Pull every line holding the string "left" from the records below.

#### [Entries taken from a collection]
= = = =

Lemma date_tag_chars : Forall tag_char (date_tag ctx).
Proof.
  unfold date_tag, Datetime.strftime_Y_m_d. rewrite !Forall_app.
  split; [|split];
    auto using digits_tag, zero_padded_digits, hyphen_tag, month_tag_chars.
Qed.

Lemma month_tag_hyphen : In "-"%char (month_tag ctx).
Proof.
  unfold month_tag, Datetime.strftime_Y_m. rewrite !in_app_iff.
  right. left. left. reflexivity.
Qed.

Lemma allowed_not_slash c : allowed_char c = true -> c <> Posix.slash.
Proof. intros H ->. discriminate H. Qed.

Lemma allowed_slash_free s :
  Forall (fun c => allowed_char c = true) s -> slash_free s.
Proof.
  intros H Hin. rewrite Forall_forall in H.
  apply (allowed_not_slash Posix.slash); [|reflexivity].
  apply H, list_elem_of_In, Hin.
Qed.

Lemma tag_allowed s :
  Forall tag_char s -> Forall (fun c => allowed_char c = true) s.
Proof. intros H. eapply Forall_impl; [exact H|]. apply tag_char_allowed. Qed.

Lemma month_tag_plain : plain_name (month_tag ctx).
Proof.
  apply hyphen_plain; [|apply month_tag_hyphen].
  apply allowed_slash_free, tag_allowed, month_tag_chars.
Qed.

Lemma format_02_allowed n : Forall (fun c => allowed_char c = true) (format_02 n).
Proof.
  assert (forall k, Forall (fun c => allowed_char c = true) (repeat "0"%char k))
    as Hzeros.
  { intros k. apply Forall_forall. intros c Hc.
    apply list_elem_of_In, repeat_spec in Hc. subst. reflexivity. }
  pose proof (tag_allowed _ hyphen_tag) as Hh.
  unfold format_02. destruct (n <? 0); rewrite !Forall_app.
  - split; [exact Hh|]. split; [apply Hzeros|].
    apply tag_allowed, digits_tag, decimal_digits.
  - split; [apply Hzeros|]. apply tag_allowed, digits_tag, decimal_digits.
Qed.

Lemma job_dir_prefix_allowed n sub :
  Forall (fun c => allowed_char c = true) (job_dir_prefix ctx n (sanitize sub)).
Proof.
  unfold job_dir_prefix. rewrite !Forall_app.
  pose proof (tag_allowed _ hyphen_tag) as Hh.
  repeat (split; [first [apply tag_allowed, date_tag_chars | exact Hh
                        | apply format_02_allowed | apply sanitize_allowed]|]).
  exact Hh.
Qed.

Lemma job_dir_prefix_hyphen n s : In "-"%char (job_dir_prefix ctx n s).
Proof.
  unfold job_dir_prefix. rewrite !in_app_iff. right. left. left. reflexivity.
Qed.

= = = =

#### [Response box]
  right. left. left. reflexivity.
  unfold job_dir_prefix. rewrite !in_app_iff. right. left. left. reflexivity.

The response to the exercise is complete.